▶ [SUPPLIED RECORDS]
Lemma buf_ok_store_call host c b : buf_ok b -> buf_ok (fst (store_call call host c b)).
Proof.
  intros Hb. destruct (store_call_same host c b) as (H1 & H2 & H3). cbn zeta in *.
  destruct (fst (store_call call host c b)) as [l f h a s x]. cbn in *. subst. by apply buf_ok_store.
Qed.

(** Replacing a log by one that is no more open. *)
Lemma buf_ok_log b i h h' sq : buf_ok b -> logs b !! i = Some h ->
  (complete h' = false -> complete h = false) -> complete h' = is_some (completed_sequence h') ->
  (exists full, tail_of lim h' full) ->
  buf_ok (mkBuf (<[i := h']> (logs b)) (fresh b) (_hosts b) (attempts b) sq (store b)).
Proof.
  intros [Hw Hi Hd Hl Ho Hs Ht] Hh Hc Hsq Htl. split; cbn; try done.
  - intros j. rewrite <- Hd. destruct (decide (j = i)) as [->|]; [rewrite lookup_insert_eq, Hh; split; eauto|].
    by rewrite lookup_insert_ne.
  - intros j hj. destruct (decide (j = i)) as [->|]; [rewrite lookup_insert_eq; intros [= <-]; eauto|].
    rewrite lookup_insert_ne by done. apply Ho.
  - intros j hj. destruct (decide (j = i)) as [->|]; [rewrite lookup_insert_eq; intros [= <-]; done|].
    rewrite lookup_insert_ne by done. apply Hs.
  - intros j hj. destruct (decide (j = i)) as [->|]; [rewrite lookup_insert_eq; intros [= <-]; done|].
    rewrite lookup_insert_ne by done. apply Ht.
Qed.

Lemma buf_ok_close i b : buf_ok b -> buf_ok (_close i b).
Proof.
  intros Hb. unfold _close. destruct (logs b !! i) as [h|] eqn:Hh; [|done]. destruct (complete h) eqn:Hc; [done|].
  apply (buf_ok_log b i h); try done. destruct (b_tail _ Hb i h Hh) as [full Hf]. exists full. by apply tail_of_close.
Qed.

Lemma close_hosts i b : _hosts (_close i b) = _hosts b /\ fresh (_close i b) = fresh b.
Proof. unfold _close. repeat case_match; done. Qed.

Lemma close_complete i b h : logs (_close i b) !! i = Some h -> complete h = true.
Proof.
  unfold _close. destruct (logs b !! i) as [h0|] eqn:Hh; [|congruence]. destruct (complete h0) eqn:Hc; [congruence|].
  cbn. rewrite lookup_insert_eq. by intros [= <-].
Qed.

Lemma close_other i j b : j <> i -> logs (_close i b) !! j = logs b !! j.
Proof. intros Hj. unfold _close. repeat case_match; cbn; try done. by rewrite lookup_insert_ne. Qed.

(** A closed generation may leave the table. *)
Lemma buf_ok_pop b host i att : buf_ok b -> dget host (_hosts b) = Some i ->
  (forall h, logs b !! i = Some h -> complete h = true) ->
  buf_ok (mkBuf (logs b) (fresh b) (dpop host (_hosts b)) att (_completion_sequence b) (store b)).
Proof.
  intros [Hw Hi Hd Hl Ho Hs Ht] Hh Hc. split; cbn; try done.
  - by apply dwf_dpop.
  - intros h1 h2 j. rewrite !dget_dpop. repeat case_decide; try done. apply Hi.
  - intros h j. rewrite dget_dpop. case_decide; [done|]. apply Hl.
  - intros j h Hj Hcj. destruct (Ho j h Hj Hcj) as [h0 Hh0]. exists h0. rewrite dget_dpop, decide_False; [done|].
    intros ->. assert (j = i) as -> by congruence. specialize (Hc h Hj). congruence.
Qed.

(** Adding the new generation. *)
Lemma buf_ok_new b host : buf_ok b -> dget host (_hosts b) = None ->
  buf_ok (mkBuf (<[fresh b := new_log]> (logs b)) (S (fresh b)) (dset host (fresh b) (_hosts b))
    (attempts b) (_completion_sequence b) (store b)).
Proof.
  intros [Hw Hi Hd Hl Ho Hs Ht] Hn. split; cbn; try done.
  - by apply dwf_dset.
  - intros h1 h2 i. rewrite !dget_dset. repeat case_decide; subst; try done; [intros [= <-] Hl2|intros Hl2 [= <-]|apply Hi];
      apply Hl in Hl2; lia.
  - intros i. destruct (decide (i = fresh b)) as [->|]; [rewrite lookup_insert_eq; split; [lia|eauto]|].
    rewrite lookup_insert_ne, Hd by done. lia.
  - intros h i. rewrite dget_dset. case_decide; [intros [= <-]; lia|]. intros Hg%Hl. lia.
  - intros i h. destruct (decide (i = fresh b)) as [->|].
    + intros _ _. exists host. by rewrite dget_dset_eq.
    + rewrite lookup_insert_ne by done. intros Hh Hc. destruct (Ho i h Hh Hc) as [h0 Hh0]. exists h0.
      rewrite dget_dset_ne; [done|]. congruence.
  - intros i h. destruct (decide (i = fresh b)) as [->|]; [rewrite lookup_insert_eq; by intros [= <-]|].
    rewrite lookup_insert_ne by done. apply Hs.
  - intros i h. destruct (decide (i = fresh b)) as [->|]; [|rewrite lookup_insert_ne by done; apply Ht].
    rewrite lookup_insert_eq. intros [= <-]. exists []. by apply tail_of_new.
Qed.

Lemma close_with_hosts i d b : _close i (with_hosts d b) = with_hosts d (_close i b).
Proof. unfold _close. cbn. repeat case_match; done. Qed.

Lemma store_call_with_hosts host c d b : store_call call host c (with_hosts d b) =
  (with_hosts d (fst (store_call call host c b)), snd (store_call call host c b)).
Proof. unfold store_call. cbn. repeat case_match; try done; by destruct (call _ _). Qed.

Lemma dpop_id {V} (k : string) (d : list (string * V)) : dget k d = None -> dpop k d = d.
Proof. induction d as [|[k' v] d IH]; cbn; [done|]. case_decide; [done|]. intros Hd. by rewrite IH. Qed.

Lemma buf_ok_displace host b b' : buf_ok b -> displace call host b = (b', true) ->
  buf_ok b' /\ dget host (_hosts b') = None.
Proof.
  intros Hb. unfold displace. destruct (dget host (_hosts b)) as [i|] eqn:Hh.
  - assert (forall b1, buf_ok b1 -> _hosts b1 = _hosts b ->
      buf_ok (_close i (with_hosts (dpop host (_hosts b)) b1)) /\
      dget host (_hosts (_close i (with_hosts (dpop host (_hosts b)) b1))) = None) as Hc.
    { intros b1 Hb1 Hsame. rewrite close_with_hosts. cbn. split; [|apply dget_dpop_eq].
      destruct (close_hosts i b1) as [Hch _]. rewrite <- Hsame, <- Hch.
      apply (buf_ok_pop _ host i); [by apply buf_ok_close|by rewrite Hch, Hsame|apply close_complete]. }
    cbn [with_hosts logs]. destruct (logs b !! i) as [h|]; [destruct (complete h)|].
    + intros [= <-]. by apply Hc.
    + change (mkBuf _ _ _ _ _ _) with (with_hosts (dpop host (_hosts b)) b). rewrite store_call_with_hosts.
      destruct (store_call_same host SInterrupted b) as (_ & _ & Hs).
      destruct (snd (store_call call host SInterrupted b)); [|done]. intros [= <-].
      apply Hc; [by apply buf_ok_store_call|done].
    + intros [= <-]. by apply Hc.
  - intros [= <-]. split; [|cbn; apply dget_dpop_eq]. rewrite dpop_id by done. by destruct b.
Qed.

Lemma buf_ok_create host b : buf_ok b -> snd (create call host b) = true -> buf_ok (fst (create call host b)).
Proof.
  intros Hb. unfold create. destruct (displace call host b) as [b' ok] eqn:Hd. destruct ok; [|done]. cbn [negb].
  destruct (buf_ok_displace host b b' Hb Hd) as [Hb' Hn]. intros _. pose proof (buf_ok_new b' host Hb' Hn) as Hnew.
  destruct (store _) as [x|]; [|done]. destruct (call (SCreate host) x) as [x' [a|]]; by apply (buf_ok_store _ _ _ _ Hnew).
Qed.

Lemma buf_ok_append now host lvl m st persist b : Forall scalar m -> buf_ok b ->
  buf_ok (fst (append call lim now host lvl m st persist b)).
Proof.
  intros Hm Hb. unfold append. destruct (dget host (_hosts b)) as [i|]; [|done].
  assert (buf_ok (fst (if persist then store_call call host (fun a => SAppend a m lvl st) b else (b, true)))) as H1.
  { destruct persist; [by apply buf_ok_store_call|done]. }
  destruct (if persist then _ else _) as [b1 ok]. cbn [fst] in H1. destruct ok; [|done]. cbn [negb].
  destruct (logs b1 !! i) as [h|] eqn:Hh; [|done]. cbn [fst]. unfold with_log. apply (buf_ok_log b1 i h); try done.
  - unfold append_log, _trim. by destruct (trim _ _ _).
  - pose proof (b_seq _ H1 i h Hh) as Hs. unfold append_log, _trim. by destruct (trim _ _ _).
  - destruct (b_tail _ H1 i h Hh) as [full Hf]. eexists. by apply (tail_of_append lim h full now lvl m st).
Qed.

Lemma buf_ok_evict b host : buf_ok b -> buf_ok (evict b host).
Proof.
  intros Hb. unfold evict. destruct (dget host (_hosts b)) as [i|] eqn:Hh; [|done].
  destruct (close_hosts i b) as [Hch _]. apply (buf_ok_pop _ host i); [by apply buf_ok_close|by rewrite Hch|apply close_complete].
Qed.

Lemma buf_ok_evict_all l b : buf_ok b -> buf_ok (fold_left evict l b).
Proof. revert b. induction l as [|h l IH]; intros b Hb; [done|]. cbn. by apply IH, buf_ok_evict. Qed.

Lemma buf_ok_mark_complete host b : buf_ok b -> buf_ok (fst (mark_complete call lim host b)).
Proof.
  intros Hb. unfold mark_complete. destruct (dget host (_hosts b)) as [i|]; [|done].
  pose proof (buf_ok_store_call host SFinish _ (buf_ok_close i b Hb)) as H1.
  destruct (store_call call host SFinish (_close i b)) as [b1 []]; [|done]. by apply buf_ok_evict_all.
Qed.

Definition done_entry b (kv : string * nat) : option (Z * string) :=
  h ← logs b !! snd kv; s ← completed_sequence h; Some (s, fst kv).

(** The completed hosts in table order. *)
Definition done_list b : list (Z * string) := omap (done_entry b) (_hosts b).

Lemma done_list_perm b : completed_hosts b ≡ₚ done_list b.
Proof. apply sort_by_perm. Qed.

Lemma elem_of_done b host : buf_ok b ->
  host ∈ (done_list b).*2 <-> exists i s, dget host (_hosts b) = Some i /\ done_entry b (host, i) = Some (s, host).
Proof.
  intros Hb. unfold done_list. rewrite list_elem_of_fmap. setoid_rewrite list_elem_of_omap. split.
  - intros ([s h] & -> & [h' i] & Hin & Hd). exists i, s. cbn in *. unfold done_entry in *. cbn in *.
    destruct (logs b !! i) as [hl|] eqn:Hl; [|done]. cbn in *. destruct (completed_sequence hl) eqn:Hc; [|done]. cbn in *.
    injection Hd as -> ->. split; [|done]. by apply dwf_in_dget; [apply Hb|].
  - intros (i & s & Hg & Hd). exists (s, host). split; [done|]. exists (host, i). split; [by apply dget_Some_in|done].
Qed.

Lemma NoDup_done b : buf_ok b -> NoDup (done_list b).*2.
Proof.
  intros Hb. apply (sublist_NoDup _ (dkeys (_hosts b))); [apply Hb|]. unfold done_list, dkeys.
  induction (_hosts b) as [|[h i] d IH]; cbn; [constructor|]. unfold done_entry at 1. cbn.
  destruct (logs b !! i) as [hl|]; cbn; [|by constructor]. destruct (completed_sequence hl); cbn; by constructor.
Qed.

Lemma length_omap_dpop {B} (f : string * nat -> option B) k i x d : dwf d -> dget k d = Some i -> f (k, i) = Some x ->
  length (omap f d) = S (length (omap f (dpop k d))).
Proof.
  induction d as [|[k' i'] d IH]; [done|]. intros Hd.
  change (dwf ((k', i') :: d)) with (NoDup (k' :: dkeys d)) in Hd. apply NoDup_cons in Hd as [Hnin Hd].
  cbn [dget dpop]. case_decide as Hk.
  - intros [= ->] Hf. subst k'. cbn. rewrite Hf. cbn. rewrite dpop_id; [done|]. by apply dget_None_keys.
  - intros Hg Hf. cbn. destruct (f (k', i')); cbn; by rewrite (IH Hd Hg Hf).
Qed.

▶ [WHAT YOU WILL DO] All lines from the one with "- intros Hg" through the final line of the listing above are to be restated word for word; the lines before it are left out.

▶ [SOLUTION FOR THIS TASK]
  - intros Hg Hf. cbn. destruct (f (k', i')); cbn; by rewrite (IH Hd Hg Hf).
Qed.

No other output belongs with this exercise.